Referee Strebre Delovski denied Melboune what seemed to be a clear-cut penalty in stoppage time in front of a close to 30,000 strong crowd at Suncorp Stadium in Sunday’s second semi-final.

The 1-0 result saw Brisbane book its third home Grand Final in four years, where they will host Western Sydney Wanderers next Sunday afternoon.

The defeat for Victory was reminiscent of their 0-1 loss to Central Coast at the same stage last year, although the circumstances surrounding the penalty shout – where the two captains came together as Matt Smith challenged Mark Milligan – incensed coach Kevin Muscat.

“The one decision that had to be right tonight was missed,” Muscat said.

“It’s beyond belief how that can be missed.

“From where I was it looked like he (Delovski) put the whistle to his mouth and basically bottled it.

“Big crowd, home team and he bottled it.”

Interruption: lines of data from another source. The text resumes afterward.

(* ===== verification/Handles.v ===== *)
(** * Every handle holds a snapshot

    The composition of [Sharing] and [Snapshot]: in a program over
    handles that share their state, where every edit leaves its table
    repaired and a text that can be numbered, every handle holds a
    snapshot before and after every statement: a text with its own table
    and its own tree, whatever was done through the other handles. *)

From stdpp Require Import gmap.
From S2P Require Import Prelude Unicode Lines Tree Syntax Source SourceSpec Edit.
From S2P Require Import Snapshot Sharing.

Section handles.
Context `{Newlines} `{ParserLaws}.

(** Every variable holds a snapshot. *)
Definition env_ok (ρ : gmap Shared.Var Source.Repr) : Prop :=
  map_Forall (λ _ r, snapshot_ok r) ρ.

(** An edit of the program replaces a slice of the text of its handle,
    leaves the table repaired and a text that can be numbered. *)
Definition stmt_ok (ρ : gmap Shared.Var Source.Repr) (c : Shared.Stmt) : Prop :=
  match c with
  | Shared.Edit x range w =>
      ∀ r, ρ !! x = Some r →
        ∃ p m q, Source.repr_text r = p ++ m ++ q
                 ∧ range = mkRange (str_len p) (str_len p + str_len m)
                 ∧ edit_repairs p m q w = true
                 ∧ numberable (Source.repr_id r) (p ++ w ++ q)
  | _ => True
  end.

(** Every statement of the program is such, where it runs. *)
Fixpoint run_ok (ρ : gmap Shared.Var Source.Repr) (cs : list Shared.Stmt) : Prop :=
  match cs with
  | [] => True
  | c :: cs' =>
      stmt_ok ρ c
      ∧ match Shared.step_val ρ c with
        | Val ρa => run_ok ρa.1 cs'
        | Panic => True
        end
  end.

Lemma step_val_ok ρ c ρ' a :
  env_ok ρ → stmt_ok ρ c → Shared.step_val ρ c = Val (ρ', a) → env_ok ρ'.
Proof.
  intros Hρ Hc Hs. destruct c as [x id text|x y|x text|x range w]; simpl in *.
  - destruct (Source.new id text) as [r|] eqn:Hr; simplify_eq/=.
    apply new_Val in Hr as (root & Hn & ->).
    by apply map_Forall_insert_2; [apply numbered_snapshot|].
  - destruct (ρ !! x) as [r|] eqn:Hx; simplify_eq/=.
    apply map_Forall_insert_2; [|done]. by apply (Hρ x).
  - destruct (ρ !! x) as [r|] eqn:Hx; simplify_eq/=.
    destruct (Source.replace r text) as [r'|] eqn:Hr; simplify_eq/=.
    apply map_Forall_insert_2; [|done]. by apply replace_snapshot in Hr as [? _].
  - destruct (ρ !! x) as [r|] eqn:Hx; simplify_eq/=.
    destruct (Hc r eq_refl) as (p & m & q & Ht & -> & Hr & Hn).
    rewrite (edit_spec r p m q w) in Hs by (done || apply (Hρ x r Hx)).
    simplify_eq/=. apply map_Forall_insert_2; [|done].
    apply edit_value_snapshot; [by apply (Hρ x)|done..].
Qed.

Lemma run_val_ok ρ cs ρ' out :
  env_ok ρ → run_ok ρ cs → Shared.run_val ρ cs = Val (ρ', out) → env_ok ρ'.
Proof.
  revert ρ out. induction cs as [|c cs IH]; intros ρ out Hρ Hok Hrun; simpl in *.
  { by simplify_eq. }
  destruct Hok as [Hc Hrest].
  destruct (Shared.step_val ρ c) as [[ρ1 a]|] eqn:Hs; simplify_eq/=.
  destruct (Shared.run_val ρ1 cs) as [[ρ2 out2]|] eqn:Hr; simplify_eq/=.
  eapply IH; [by eapply step_val_ok|done..].
Qed.

(** C14. Every handle holds a snapshot.  When every variable of the store
    holds a snapshot and the edits of a program are changes, then after
    the program every variable holds a snapshot: no handle is ever left
    with a text that its table or its tree does not fit, whatever the
    sharing between them was. *)
Theorem handles_hold_snapshots σ cs :
  Shared.wf σ → env_ok (Shared.env_of σ) → run_ok (Shared.env_of σ) cs →
  match Shared.exec_all cs σ with
  | (σ', Val _) => ∀ x r, Shared.read σ' x = Some r → snapshot_ok r
  | (_, Panic) => Shared.run_val (Shared.env_of σ) cs = Panic
  end.
Proof.
  intros Hwf Hρ Hok. pose proof (Shared.exec_all_matches σ cs Hwf) as Hm.
  destruct (Shared.exec_all cs σ) as [σ' [out|]],
    (Shared.run_val _ cs) as [[ρ' out']|] eqn:Hrun; simpl in *;
    try done; try (by destruct Hm).
  destruct Hm as (_ & <- & _). intros x r Hx.
  rewrite <- Shared.env_of_lookup in Hx.
  by eapply (run_val_ok _ _ _ _ Hρ Hok Hrun).
Qed.

End handles.

(** ** On trees of characters *)

#[local] Existing Instance Syntax.char_grammar.
#[local] Existing Instance Syntax.full_reparser.
#[local] Existing Instance Syntax.tree_parser.
#[local] Existing Instance Syntax.tree_laws.

(** Two handles on the source of the tests; the first is edited. *)
Definition example_program : list Shared.Stmt :=
  [Shared.Clone 0 1; Shared.Edit 0 (mkRange 3 4) [CR]; Shared.Replace 1 [CR; LF]].

Definition example_store : Shared.Store :=
  Shared.write (Shared.mkStore ∅ ∅) 0 (Shared.Loc 1) tree_source.

Lemma example_env : Shared.env_of example_store = <[0 := tree_source]> ∅.
Proof.
  unfold example_store. rewrite Shared.env_of_write; [done|].
  intros y Hy. simpl in Hy. by rewrite lookup_empty in Hy.
Qed.

Lemma handles_hold_snapshots_witness :
  match Shared.exec_all example_program example_store with
  | (σ', Val _) => ∀ x r, Shared.read σ' x = Some r → snapshot_ok r
  | (_, Panic) =>
      Shared.run_val (Shared.env_of example_store) example_program = Panic
  end.
Proof.
  apply handles_hold_snapshots.
  - apply Shared.wf_write, map_Forall_empty.
  - rewrite example_env.
    apply map_Forall_insert_2; [apply tree_source_ok|apply map_Forall_empty].
  - rewrite example_env. split; [done|].
    cbn [Shared.step_val]. rewrite lookup_insert_eq. split.
    + intros r. cbn [fst]. rewrite lookup_insert_ne, lookup_insert_eq by done.
      intros [= <-].
      by exists [0xE4; 0x09]%N, [0x63]%N, (drop 3 TEST); split_and!; [..|eexists].
    + cbn [Shared.step_val fst mbind outcome_bind unwrap].
      rewrite lookup_insert_ne, lookup_insert_eq by done.
      cbn [mbind outcome_bind unwrap].
      rewrite (edit_spec tree_source [0xE4; 0x09]%N [0x63]%N (drop 3 TEST) [CR])
        by done.
      split; [done|]. by destruct (Shared.step_val _ _).
Defined.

A little over 30 minutes earlier, Besart Berisha had sent the orange army into furor as he set off on a solo run that ended with a trademark clinical finish against his future employers.

Released by an opportune pass from Matt McKay, Berisha dribbled 25 metres towards goal, keeping Nick Ansell guessing before beating Nathan Coe at his near post.

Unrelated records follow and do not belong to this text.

(* ===== verification/Refine.v ===== *)
(** * The document a source file implements

    A source file keeps a table of line starts beside its text so that the
    position queries need not scan the text.  This file states what the
    table buys and what it must not change: the abstract document [Doc.t]
    is the identity, the text and the tree alone, every position query of
    it is computed from the text, and an edit of it is the replacement of a
    range and the reparse.  [serve] dispatches a request to the method of
    [impl Source] of that name, [Doc.serve] to the operation of the
    document; [abs] forgets the table.  The refinement theorems say that a
    consistent source answers every request as its document does, panics
    included, and that it stays consistent and in step with the document
    over any run of requests whose edits leave the table repaired
    ([safe]). *)

From S2P Require Import Prelude Unicode Search Scanner Lines Tree Source.
From S2P Require Import SourceSpec Edit.

(** ** Requests and answers *)

(** One request per public method of [impl Source]. *)
Inductive Request : Type :=
| Root | Ast | Id | Text
| Get (range : Range)
| Replace (text : str)
| LineToByte (line_idx : nat)
| ByteToLine (byte_idx : nat)
| ByteToUtf16 (byte_idx : nat)
| ByteToColumn (byte_idx : nat)
| Utf16ToByte (utf16_idx : nat)
| LineToRange (line_idx : nat)
| LineColumnToByte (line_idx column_idx : nat)
| LenBytes | LenUtf16 | LenLines
| Find (span : Span)
| Edit (replace : Range) (with_ : str).

Section answers.
Context `{Newlines} `{Parser}.

(** What a method returns to its caller. *)
Inductive Answer : Type :=
| ANode (root : SyntaxNode)
| AAst (ast : Source.SourceResult)
| AId (id : FileId)
| AText (text : str)
| ASlice (slice : option str)
| ADone
| AIndex (idx : option nat)
| ARange (range : option Range)
| ALen (len : nat)
| AFound (node : option LinkedNode)
| AReparsed (range : Range).

(** A run of requests, each served in the state the one before it left;
    the run panics when a request of it does. *)
Fixpoint run {St : Type} (serve : St → Request → outcome (St * Answer))
    (s : St) (requests : list Request) : outcome (St * list Answer) :=
  match requests with
  | [] => Val (s, [])
  | r :: requests' =>
      sa ← serve s r;
      sas ← run serve sa.1 requests';
      Val (sas.1, sa.2 :: sas.2)
  end.

(** The source file serving a request. *)
Definition serve (s : Source.Repr) (r : Request) : outcome (Source.Repr * Answer) :=
  match r with
  | Root => Val (s, ANode (Source.root s))
  | Ast => a ← Source.ast s; Val (s, AAst a)
  | Id => Val (s, AId (Source.id s))
  | Text => Val (s, AText (Source.text s))
  | Get range => Val (s, ASlice (Source.get s range))
  | Replace text => s' ← Source.replace s text; Val (s', ADone)
  | LineToByte i => Val (s, AIndex (Source.line_to_byte s i))
  | ByteToLine b => o ← Source.byte_to_line s b; Val (s, AIndex o)
  | ByteToUtf16 b => o ← Source.byte_to_utf16 s b; Val (s, AIndex o)
  | ByteToColumn b => o ← Source.byte_to_column s b; Val (s, AIndex o)
  | Utf16ToByte k => o ← Source.utf16_to_byte s k; Val (s, AIndex o)
  | LineToRange i => Val (s, ARange (Source.line_to_range s i))
  | LineColumnToByte l c => Val (s, AIndex (Source.line_column_to_byte s l c))
  | LenBytes => Val (s, ALen (Source.len_bytes s))
  | LenUtf16 => n ← Source.len_utf16 s; Val (s, ALen n)
  | LenLines => Val (s, ALen (Source.len_lines s))
  | Find span => Val (s, AFound (Source.find s span))
  | Edit range w => sr ← Source.edit s range w; Val (sr.1, AReparsed sr.2)
  end.

End answers.

(** ** The abstract document *)

Module Doc.
Section doc.
Context `{Newlines} `{Parser}.

(** The state: no line table. *)
Record t : Type := mk { id : FileId; text : str; root : SyntaxNode }.

(** The positions at which the lines of a text start: the start of the
    text, and the end of every line break. *)
Definition starts (text : str) : list Line := mkLine 0 0 :: line_starts 0 0 text.

Definition len_lines (text : str) : nat := length (starts text).

Definition line_to_byte (text : str) (i : nat) : option nat :=
  byte_idx <$> starts text !! i.

(** The line of a byte index is the number of line breaks that end at or
    before it. *)
Definition byte_to_line (text : str) (b : nat) : option nat :=
  if decide (b ≤ str_len text)
  then Some (length (filter (λ ln, byte_idx ln ≤ b) (line_starts 0 0 text)))
  else None.

(** The UTF-16 offset of a byte index is the UTF-16 length of the prefix
    that ends there. *)
Definition byte_to_utf16 (text : str) (b : nat) : option nat :=
  (λ pr, str_len_utf16 pr.1) <$> split_at_byte text b.

(** The column is the number of characters from the start of the line. *)
Definition byte_to_column (text : str) (b : nat) : option nat :=
  line ← byte_to_line text b;
  start ← line_to_byte text line;
  head ← str_get text (mkRange start b);
  Some (chars_count head).

Definition line_to_range (text : str) (i : nat) : option Range :=
  start ← line_to_byte text i;
  Some (mkRange start (default (str_len text) (line_to_byte text (i + 1)))).

(** The byte index of a line and column is the start of the line plus the
    bytes of the first [c] characters of it. *)
Definition line_column_to_byte (text : str) (l c : nat) : option nat :=
  range ← line_to_range text l;
  line ← str_get text range;
  Some (range_start range + str_len (take c line)).

Definition ast (d : t) : outcome Source.SourceResult :=
  match errors (root d) with
  | [] => m ← unwrap (cast_markup (root d)); Val (Source.Ok m)
  | errs => Val (Source.Err errs)
  end.

(** Replacing the text parses and numbers the new text. *)
Definition replace (d : t) (text' : str) : outcome t :=
  root' ← unwrap (numberize (parse text') (id d) Span_FULL);
  Val (mk (id d) text' root').

(** An edit replaces the range of the text and reparses. *)
Definition edit (d : t) (range : Range) (w : str) : outcome (t * Range) :=
  text' ← replace_range (text d) range w;
  let rr := reparse (root d) text' range (str_len w) in
  Val (mk (id d) text' rr.1, rr.2).

(** The document serving a request. *)
Definition serve (d : t) (r : Request) : outcome (t * Answer) :=
  match r with
  | Root => Val (d, ANode (root d))
  | Ast => a ← ast d; Val (d, AAst a)
  | Id => Val (d, AId (id d))
  | Text => Val (d, AText (text d))
  | Get range => Val (d, ASlice (str_get (text d) range))
  | Replace text' => d' ← replace d text'; Val (d', ADone)
  | LineToByte i => Val (d, AIndex (line_to_byte (text d) i))
  | ByteToLine b => Val (d, AIndex (byte_to_line (text d) b))
  | ByteToUtf16 b => Val (d, AIndex (byte_to_utf16 (text d) b))
  | ByteToColumn b => Val (d, AIndex (byte_to_column (text d) b))
  | Utf16ToByte k => Val (d, AIndex (utf16_to_byte_ref (text d) k))
  | LineToRange i => Val (d, ARange (line_to_range (text d) i))
  | LineColumnToByte l c => Val (d, AIndex (line_column_to_byte (text d) l c))
  | LenBytes => Val (d, ALen (str_len (text d)))
  | LenUtf16 => Val (d, ALen (str_len_utf16 (text d)))
  | LenLines => Val (d, ALen (len_lines (text d)))
  | Find span => Val (d, AFound (linked_find (root d) span))
  | Edit range w => dr ← edit d range w; Val (dr.1, AReparsed dr.2)
  end.

End doc.
End Doc.

(** ** The refinement relation *)

Section refinement.
Context `{Newlines} `{Parser}.
Implicit Types (s : Source.Repr) (d : Doc.t) (r : Request).

(** The document of a source: the source without its table. *)
Definition abs s : Doc.t :=
  Doc.mk (Source.repr_id s) (Source.repr_text s) (Source.repr_root s).

(** A source implements a document when it is consistent and the document
    is its own. *)
Definition refines s d : Prop := consistent s ∧ abs s = d.

(** Two outcomes agree: both panic, or both return, related values. *)
Definition outcome_rel {A B} (R : A → B → Prop) (x : outcome A) (y : outcome B)
    : Prop :=
  match x, y with
  | Val a, Val b => R a b
  | Panic, Panic => True
  | _, _ => False
  end.

(** The states are related and the answers equal. *)
Definition in_step {X} (sa : Source.Repr * X) (da : Doc.t * X) : Prop :=
  refines sa.1 da.1 ∧ sa.2 = da.2.

(** The three parts a range cuts a text into, when it is a slice of it. *)
Definition split_range (text : str) (range : Range) : option (str * str * str) :=
  if decide (range_start range ≤ range_end range) then
    '(p, t) ← split_at_byte text (range_start range);
    '(m, q) ← split_at_byte t (range_end range - range_start range);
    Some (p, m, q)
  else None.

(** A request is safe on a text unless it is an edit of a slice that the
    repair of the table does not cover. *)
Definition safe (text : str) r : bool :=
  match r with
  | Edit range w =>
      match split_range text range with
      | Some (p, m, q) => edit_repairs p m q w
      | None => true
      end
  | _ => true
  end.

(** Every request of a run is safe on the text it meets. *)
Fixpoint all_safe d (requests : list Request) : bool :=
  match requests with
  | [] => true
  | r :: requests' =>
      safe (Doc.text d) r
      && match Doc.serve d r with
         | Val da => all_safe da.1 requests'
         | Panic => true
         end
  end.

End refinement.

(** ** Each method against the document *)

Section refinement_facts.
Context `{Newlines} `{Parser}.
Implicit Types (s : Source.Repr) (d : Doc.t) (r : Request).

Lemma refines_abs s : consistent s → refines s (abs s).
Proof. by split. Qed.

Lemma line_to_byte_refines s i :
  consistent s →
  Source.line_to_byte s i = Doc.line_to_byte (Source.repr_text s) i.
Proof.
  intros Hc. unfold Source.line_to_byte, Doc.line_to_byte, Doc.starts.
  by rewrite Hc, lines_line_starts.
Qed.

(** The binary search counts the line breaks up to the byte index. *)
Lemma byte_to_line_refines s b :
  consistent s →
  Source.byte_to_line s b = Val (Doc.byte_to_line (Source.repr_text s) b).
Proof.
  intros Hc. pose proof (consistent_table_ok s Hc) as Hok.
  unfold Doc.byte_to_line. case_decide as Hb.
  - destruct (byte_to_line_owner s b Hok Hb) as (i & -> & Ho).
    apply owner_count in Ho; [|apply Hok].
    rewrite Hc, lines_line_starts, filter_cons_True in Ho by (simpl; lia).
    simpl in Ho. by simplify_eq.
  - apply byte_to_line_out_of_bounds. lia.
Qed.

Lemma byte_to_column_refines s b :
  consistent s →
  Source.byte_to_column s b = Val (Doc.byte_to_column (Source.repr_text s) b).
Proof.
  intros Hc.
  unfold Source.byte_to_column, Doc.byte_to_column, Source.get, Source.text.
  rewrite byte_to_line_refines by done.
  destruct (Doc.byte_to_line _ b) as [line|]; simpl; [|done].
  rewrite line_to_byte_refines by done.
  destruct (Doc.line_to_byte _ line) as [start|]; simpl; [|done].
  by destruct (str_get _ _).
Qed.

Lemma line_to_range_refines s i :
  consistent s →
  Source.line_to_range s i = Doc.line_to_range (Source.repr_text s) i.
Proof.
  intros Hc. unfold Source.line_to_range, Doc.line_to_range.
  by rewrite !line_to_byte_refines.
Qed.

Lemma line_column_to_byte_refines s l c :
  consistent s →
  Source.line_column_to_byte s l c
  = Doc.line_column_to_byte (Source.repr_text s) l c.
Proof.
  intros Hc. unfold Source.line_column_to_byte, Doc.line_column_to_byte,
    Source.get, Source.text.
  rewrite line_to_range_refines by done.
  destruct (Doc.line_to_range _ l) as [range|]; simpl; [|done].
  destruct (str_get _ range) as [line|]; simpl; [|done].
  do 2 f_equal. rewrite <- (take_drop c line) at 1. rewrite str_len_app. lia.
Qed.

(** ** Edits and replacements *)

Lemma split_range_Some text range p m q :
  split_range text range = Some (p, m, q) →
  text = p ++ m ++ q ∧ range = mkRange (str_len p) (str_len p + str_len m).
Proof.
  unfold split_range. destruct range as [a b]. simpl. case_decide; [|done].
  destruct (split_at_byte text a) as [[p' t]|] eqn:Hp; [|done]. simpl.
  destruct (split_at_byte t (b - a)) as [[m' q']|] eqn:Hm; [|done]. simpl.
  intros [= -> -> ->].
  apply split_at_byte_Some in Hp as [-> Hp], Hm as [-> Hm].
  split; [done|]. f_equal; lia.
Qed.

Lemma split_range_None text range :
  split_range text range = None → str_get text range = None.
Proof.
  unfold split_range, str_get. case_decide; [|done].
  destruct (split_at_byte text _) as [[p t]|]; [|done]. simpl.
  by destruct (split_at_byte t _) as [[m q]|].
Qed.

Lemma edit_refines s range w :
  consistent s → safe (Source.repr_text s) (Edit range w) = true →
  outcome_rel in_step (Source.edit s range w) (Doc.edit (abs s) range w).
Proof.
  intros Hc Hsafe. unfold safe in Hsafe. unfold Doc.edit. simpl.
  destruct (split_range _ range) as [[[p m] q]|] eqn:Hsp.
  - apply split_range_Some in Hsp as [Ht ->].
    rewrite (edit_spec s p m q w Hc Ht), Ht, replace_range_app. simpl.
    split; [|done]. split; [|done]. by apply edit_lines_consistent.
  - apply split_range_None in Hsp.
    rewrite edit_panic by done.
    by rewrite (proj2 (replace_range_panic _ _ w) Hsp).
Qed.

Lemma replace_refines s text :
  outcome_rel refines (Source.replace s text) (Doc.replace (abs s) text).
Proof.
  unfold Source.replace, Doc.replace. simpl.
  by destruct (numberize _ _ _).
Qed.

(** ** One request, and runs of requests *)

(** Served by a consistent source and by its document, a safe request
    gives the same answer and leaves the two in step, or panics in both. *)
Lemma serve_refines s d r :
  refines s d → safe (Doc.text d) r = true →
  outcome_rel in_step (serve s r) (Doc.serve d r).
Proof.
  intros [Hc <-] Hsafe. destruct r; simpl;
    rewrite ?byte_to_line_refines, ?byte_to_utf16_spec, ?byte_to_column_refines,
      ?utf16_to_byte_ref_eq, ?len_utf16_spec by done;
    try (by repeat split; rewrite
      ?line_to_byte_refines, ?line_to_range_refines,
      ?line_column_to_byte_refines, ?len_lines_spec by done).
  - unfold Source.ast, Doc.ast, Source.root. simpl.
    destruct (errors _); [|by repeat split].
    by destruct (cast_markup _); repeat split.
  - pose proof (replace_refines s text) as Hr.
    by destruct (Source.replace s text), (Doc.replace _ text).
  - pose proof (edit_refines s replace with_ Hc Hsafe) as He.
    destruct (Source.edit s _ _) as [[s' rg]|], (Doc.edit _ _ _) as [[d' rg']|];
      try done.
    destruct He as [Hr Hrg]. simpl in *. by subst.
Qed.

(** C11. A source file refines its document: over any run of requests
    whose edits leave the table repaired, a consistent source and the
    document without a table give the same answers, request by request,
    panic at the same request if at all, and end in step, the source
    consistent and its text, identity and tree those of the document. *)
Theorem source_refines_doc s d requests :
  refines s d → all_safe d requests = true →
  outcome_rel in_step (run serve s requests) (run Doc.serve d requests).
Proof.
  revert s d. induction requests as [|r requests IH]; intros s d Hr Hsafe; simpl.
  { by split. }
  simpl in Hsafe. apply andb_prop in Hsafe as [Hs Hrest].
  pose proof (serve_refines s d r Hr Hs) as Hstep.
  destruct (serve s r) as [[s1 a]|], (Doc.serve d r) as [[d1 a']|]; try done.
  destruct Hstep as [Hr1 Ha]. simpl in *. subst a'.
  specialize (IH s1 d1 Hr1 Hrest).
  destruct (run serve s1 requests) as [[s2 l]|],
    (run Doc.serve d1 requests) as [[d2 l']|]; try done.
  destruct IH as [Hr2 Hl]. simpl in *. by subst.
Qed.

End refinement_facts.

(** ** The refinement on the text of the unit tests *)

#[local] Existing Instance leaf_parser.

(** Queries, an edit, queries on the edited text, a replacement. *)
Definition test_requests : list Request :=
  [ByteToLine 9; Utf16ToByte 7; Edit (mkRange 12 13) [CR; LF]; LenLines;
   LineColumnToByte 2 1; ByteToUtf16 11; Replace [CR]; LineToRange 1; LenUtf16].

Lemma source_refines_doc_witness :
  outcome_rel in_step (run serve test_source test_requests)
    (run Doc.serve (abs test_source) test_requests).
Proof.
  apply (source_refines_doc test_source (abs test_source) test_requests);
    [by split | vm_compute; reflexivity].
Defined.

His celebration was no more than reserved, indicating his respect for the blue and white jersey he will be donning as of next season.

It was a goal Brisbane deserved on the balance of play at the time – the home side came out invigorated in the second period after a timid first half showing from both sides.

Both midfields were efficient in executing their strategy – albeit carrying out differing tasks.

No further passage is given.